Bisulfite conversion rate: The bisulfite conversion rate for an experiment is estimated with the dnmtools bsrate command, which computes the fraction of successfully converted nucleotides in reads (those read out as Ts) among all nucleotides in the reads mapped that map over cytosines in the reference genome. This is done either using a spike-in (e.g., lambda), the mitochondrial DNA, or the nuclear genome. In the latter case, only non-CpG sites are used. While this latter approach can be impacted by non-CpG cytosine methylation, in practice it never amounts to much.

Identifying hypomethylated regions (HMRs): In most mammalian cells, the majority of the genome has high methylation, and regions of low methylation are typically the interesting features. (This seems to be true for essentially all healthy differentiated cell types, but not cells of very early embryogenesis, various germ cells and precursors, and placental lineage cells.) These are valleys of low methylation are called hypomethylated regions (HMR) for historical reasons. To identify the HMRs, we use the dnmtools hmr command, which uses a statistical model that accounts for both the methylation level fluctations and the varying amounts of data available at each CpG site.

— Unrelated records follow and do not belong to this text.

(* ===== verification/RttInv.v ===== *)
(** * The invariant of the RTT commands

    Between commands no granule is locked, every granule in RD state holds a
    descriptor whose contexts share one geometry, and each of the realm's trees
    satisfies the tree invariant; trees do not share tables.  The lemmas here
    are the statements that all RTT commands have in common: finding the RD,
    validating the arguments, walking, invalidating. *)

From Stdlib Require Import ZArith Lia Bool ZifyBool.
From stdpp Require Import base tactics option list numbers gmap.
From S2P Require Import Prelude.
From S2P Require Import Utils.
From S2P Require Import Status.
From S2P Require Import Granule.
From S2P Require Import Mem.
From S2P Require Import Arch.
From S2P Require Import S2tte.
From S2P Require Import S2tteFacts.
From S2P Require Import S2tteProps.
From S2P Require Import S2tlbi.
From S2P Require Import S2ttTable.
From S2P Require Import S2ttWalk.
From S2P Require Import RttFold.
From S2P Require Import RttFoldProps.
From S2P Require Import RttEntry.
From S2P Require Import Realm.
From S2P Require Import RttTree.
From S2P Require Import Rmm.
From S2P Require Import RttCmds.

(** The tree of each translation context: realm descriptor and context index. *)
Abbreviation forest := (gmap (Z * Z) tree).

(** The default permissions exist. *)
Lemma default_ap_some (ctx : s2tt_context) : is_Some (default_protected_ap ctx).
Proof.
  unfold default_protected_ap, s2tte_update_prot_ap. cbn [s2ap_is_ovrl_perm_index_valid]. cbn -[s2tte_get_flattened_ap].
  destruct (indirect_s2ap ctx); [by eexists|]. unfold s2tte_get_flattened_ap.
  assert (Hi : 0 <= S2AP_IND_GET_PERM_VALUE (overlay_perm ctx) S2TTE_DEF_PROT_OVERLAY_IDX < 16).
  { apply (land_range 4); [lia|]. unfold S2AP_PII_MASK. lia. }
  destruct (ovr_encodings !! Z.to_nat (S2AP_IND_GET_PERM_VALUE (overlay_perm ctx) S2TTE_DEF_PROT_OVERLAY_IDX)) as [o|] eqn:Ho.
  - cbn. by eexists.
  - apply lookup_ge_None in Ho. cbn in Ho. lia.
Qed.

Definition set_table (m : mem) (g : Z) (t : list Z) : mem := Mem (descs m) (<[g := t]> (tables m)).

(** Memory after a structure command: parent [gp] and child [gc]. *)
Definition mem_upd (m : mem) (gp : Z) (ap : agranule) (tp : list Z) (gc : Z) (ac : agranule) (tc : list Z) : mem :=
  Mem (<[gp := encode GRN ap]> (<[gc := encode GRN ac]> (descs m)))
      (<[gp := tp]> (<[gc := tc]> (tables m))).

(** ** Statements on granules and tables *)

Lemma runs_on_desc g f a a' w (Q : unit -> rmm -> Prop) :
  descs (r_mem w) !! g = Some (encode GRN a) -> f (encode GRN a) = Some (encode GRN a') ->
  Q tt (with_mem w (set_granule (r_mem w) g a')) -> runs (h_on_desc g f) w Q.
Proof.
  intros Hd Hf HQ. eapply runs_on_mem; [|exact HQ]. unfold on_desc. rewrite Hd.
  cbn [mbind option_bind]. rewrite Hf. done.
Qed.

Lemma runs_write g idx v t t' w (Q : unit -> rmm -> Prop) :
  tables (r_mem w) !! g = Some t -> arr_set t idx v = Some t' ->
  Q tt (with_log (with_mem w (set_table (r_mem w) g t')) [E_write g idx v]) -> runs (s2tte_write g idx v) w Q.
Proof.
  intros Ht Hs HQ. eexists tt, _. split; [|exact HQ]. unfold s2tte_write. rewrite Ht. cbn [mbind option_bind].
  by rewrite Hs.
Qed.

(** Operations on a locked granule's word. *)
Lemma wf_count l s r : 0 <= s < 32 -> 0 <= r <= 1023 -> a_wf GRN (AGranule l s r).
Proof. intros Hs Hr. split; [exact Hs|exact Hr]. Qed.

Lemma inc_locked s r v :
  0 <= s < 32 -> 0 <= r -> 0 <= v -> r + v <= 1023 ->
  granule_refcount_inc (encode GRN (AGranule true s r)) v = Some (encode GRN (AGranule true s (r + v))).
Proof.
  intros Hs Hr Hv Hb. unfold granule_refcount_inc. rewrite refcount_inc_refines by first [by left|apply wf_count; lia|lia].
  cbn [a_locked a_state a_ref andb]. change (REFCOUNT_MAX GRN) with 1023. by rewrite (proj2 (Z.leb_le _ _)) by lia.
Qed.

Lemma dec_locked s r v :
  0 <= s < 32 -> r <= 1023 -> 0 <= v <= r ->
  granule_refcount_dec (encode GRN (AGranule true s r)) v = Some (encode GRN (AGranule true s (r - v))).
Proof.
  intros Hs Hr Hv. unfold granule_refcount_dec. rewrite refcount_dec_refines by first [by left|apply wf_count; lia|lia].
  cbn [a_locked a_state a_ref andb]. by rewrite (proj2 (Z.leb_le _ _)) by lia.
Qed.

Lemma unlock_locked s r :
  0 <= s < 32 -> 0 <= r <= 1023 -> ref_ok s r = true ->
  granule_unlock (encode GRN (AGranule true s r)) = Some (encode GRN (AGranule false s r)).
Proof.
  intros Hs Hr Hok. rewrite granule_unlock_refines by (by apply wf_count). unfold a_unlock.
  cbn [a_locked a_state a_ref andb]. by rewrite Hok.
Qed.

Lemma transition_to_rtt r :
  0 <= r <= 512 ->
  granule_unlock_transition (encode GRN (AGranule true GRANULE_STATE_DELEGATED r)) GRANULE_STATE_RTT
  = Some (encode GRN (AGranule false GRANULE_STATE_RTT r)).
Proof.
  intros Hr. rewrite unlock_transition_refines by first [apply wf_count; (done || lia)|done]. unfold a_unlock.
  cbn [a_locked a_state a_ref a_set andb]. rewrite ref_ok_rtt by lia. done.
Qed.

Lemma rtt_to_delegated :
  granule_unlock_transition_to_delegated (encode GRN (AGranule true GRANULE_STATE_RTT 0))
  = Some (encode GRN (AGranule false GRANULE_STATE_DELEGATED 0)).
Proof. reflexivity. Qed.

Lemma runs_fill g t w (Q : unit -> rmm -> Prop) :
  Q tt (with_mem w (set_table (r_mem w) g t)) -> runs (fill_table g t) w Q.
Proof. intros HQ. by eexists tt, _. Qed.

Lemma arr_set_set {A} (t t1 : list A) j a b : arr_set t j a = Some t1 -> arr_set t1 j b = arr_set t j b.
Proof.
  intros H. pose proof (arr_set_length _ _ _ _ H) as Hlen. unfold arr_set in *. rewrite Hlen. inv_some H. subst t1.
  by rewrite list_insert_insert_eq.
Qed.

Lemma mem_ext (m m' : mem) :
  (forall g, descs m !! g = descs m' !! g) -> (forall g, tables m !! g = tables m' !! g) -> m = m'.
Proof. destruct m, m'; cbn. intros H1 H2. f_equal; by apply map_eq. Qed.

Lemma granule_at_descs m m' g a : descs m' !! g = descs m !! g -> granule_at m g a -> granule_at m' g a.
Proof. intros Hd (H1 & H2 & H3). split_and!; try done. by rewrite Hd. Qed.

Partially methylated domains: Partially methylated domains are large genomic regions showing partial methylation observed in immortalized cell lines and cancerous cells. The pmd program is used to identify PMDs.

Allele-specific methylation: Allele-Specific methylated regions refers to regions where the parental allele is differentially methylated compared to the maternal allele. The program allelic is used to compute allele-specific methylation score can be computed for each CpG site by testing the linkage between methylation status of adjacent reads, and the program amrfinder is used to identify regions with allele-specific methylation.

For more detailed description of the methods of each step, please refer to the DNMTools documentation.